ASSIGNED TASK: The reply should hold every record, copied exactly.

INFORMATION PROVIDED:
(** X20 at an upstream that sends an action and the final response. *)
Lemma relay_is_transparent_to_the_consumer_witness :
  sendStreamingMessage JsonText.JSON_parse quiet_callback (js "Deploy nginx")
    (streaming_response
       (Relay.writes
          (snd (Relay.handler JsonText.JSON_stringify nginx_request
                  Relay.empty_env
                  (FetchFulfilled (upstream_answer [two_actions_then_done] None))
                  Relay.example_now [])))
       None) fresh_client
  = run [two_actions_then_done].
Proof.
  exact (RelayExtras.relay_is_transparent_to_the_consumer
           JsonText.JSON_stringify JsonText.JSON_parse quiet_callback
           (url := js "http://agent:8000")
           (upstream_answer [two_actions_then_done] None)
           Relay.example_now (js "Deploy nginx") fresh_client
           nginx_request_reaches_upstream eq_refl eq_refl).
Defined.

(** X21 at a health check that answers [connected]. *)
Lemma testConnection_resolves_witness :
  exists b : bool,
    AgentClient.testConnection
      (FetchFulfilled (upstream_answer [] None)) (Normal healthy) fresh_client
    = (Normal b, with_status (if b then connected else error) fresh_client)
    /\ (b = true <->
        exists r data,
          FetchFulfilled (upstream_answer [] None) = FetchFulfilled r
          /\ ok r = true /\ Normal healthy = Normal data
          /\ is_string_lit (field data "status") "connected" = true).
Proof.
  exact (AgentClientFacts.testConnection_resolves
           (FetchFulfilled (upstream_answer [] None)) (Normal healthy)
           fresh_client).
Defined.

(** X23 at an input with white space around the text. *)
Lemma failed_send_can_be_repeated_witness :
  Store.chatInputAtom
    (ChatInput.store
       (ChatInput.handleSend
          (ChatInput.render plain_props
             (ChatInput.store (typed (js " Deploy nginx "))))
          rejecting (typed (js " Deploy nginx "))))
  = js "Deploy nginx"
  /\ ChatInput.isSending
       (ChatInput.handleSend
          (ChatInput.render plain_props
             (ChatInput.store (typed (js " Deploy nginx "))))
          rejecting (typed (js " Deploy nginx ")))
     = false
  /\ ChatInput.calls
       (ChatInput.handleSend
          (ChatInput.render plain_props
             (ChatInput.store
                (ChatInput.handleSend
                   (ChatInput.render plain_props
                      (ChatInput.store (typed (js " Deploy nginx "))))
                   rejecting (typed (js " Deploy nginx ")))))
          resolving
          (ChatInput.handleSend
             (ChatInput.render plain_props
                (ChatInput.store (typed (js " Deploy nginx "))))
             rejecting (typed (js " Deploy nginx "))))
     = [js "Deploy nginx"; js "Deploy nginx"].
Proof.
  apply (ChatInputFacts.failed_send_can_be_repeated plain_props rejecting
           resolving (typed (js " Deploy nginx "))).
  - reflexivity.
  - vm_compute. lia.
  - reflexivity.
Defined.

ANSWER SPACE:
(** X20 at an upstream that sends an action and the final response. *)
Lemma relay_is_transparent_to_the_consumer_witness :
  sendStreamingMessage JsonText.JSON_parse quiet_callback (js "Deploy nginx")
    (streaming_response
       (Relay.writes
          (snd (Relay.handler JsonText.JSON_stringify nginx_request
                  Relay.empty_env
                  (FetchFulfilled (upstream_answer [two_actions_then_done] None))
                  Relay.example_now [])))
       None) fresh_client
  = run [two_actions_then_done].
Proof.
  exact (RelayExtras.relay_is_transparent_to_the_consumer
           JsonText.JSON_stringify JsonText.JSON_parse quiet_callback
           (url := js "http://agent:8000")
           (upstream_answer [two_actions_then_done] None)
           Relay.example_now (js "Deploy nginx") fresh_client
           nginx_request_reaches_upstream eq_refl eq_refl).
Defined.

(** X21 at a health check that answers [connected]. *)
Lemma testConnection_resolves_witness :
  exists b : bool,
    AgentClient.testConnection
      (FetchFulfilled (upstream_answer [] None)) (Normal healthy) fresh_client
    = (Normal b, with_status (if b then connected else error) fresh_client)
    /\ (b = true <->
        exists r data,
          FetchFulfilled (upstream_answer [] None) = FetchFulfilled r
          /\ ok r = true /\ Normal healthy = Normal data
          /\ is_string_lit (field data "status") "connected" = true).
Proof.
  exact (AgentClientFacts.testConnection_resolves
           (FetchFulfilled (upstream_answer [] None)) (Normal healthy)
           fresh_client).
Defined.

(** X23 at an input with white space around the text. *)
Lemma failed_send_can_be_repeated_witness :
  Store.chatInputAtom
    (ChatInput.store
       (ChatInput.handleSend
          (ChatInput.render plain_props
             (ChatInput.store (typed (js " Deploy nginx "))))
          rejecting (typed (js " Deploy nginx "))))
  = js "Deploy nginx"
  /\ ChatInput.isSending
       (ChatInput.handleSend
          (ChatInput.render plain_props
             (ChatInput.store (typed (js " Deploy nginx "))))
          rejecting (typed (js " Deploy nginx ")))
     = false
  /\ ChatInput.calls
       (ChatInput.handleSend
          (ChatInput.render plain_props
             (ChatInput.store
                (ChatInput.handleSend
                   (ChatInput.render plain_props
                      (ChatInput.store (typed (js " Deploy nginx "))))
                   rejecting (typed (js " Deploy nginx ")))))
          resolving
          (ChatInput.handleSend
             (ChatInput.render plain_props
                (ChatInput.store (typed (js " Deploy nginx "))))
             rejecting (typed (js " Deploy nginx "))))
     = [js "Deploy nginx"; js "Deploy nginx"].
Proof.
  apply (ChatInputFacts.failed_send_can_be_repeated plain_props rejecting
           resolving (typed (js " Deploy nginx "))).
  - reflexivity.
  - vm_compute. lia.
  - reflexivity.
Defined.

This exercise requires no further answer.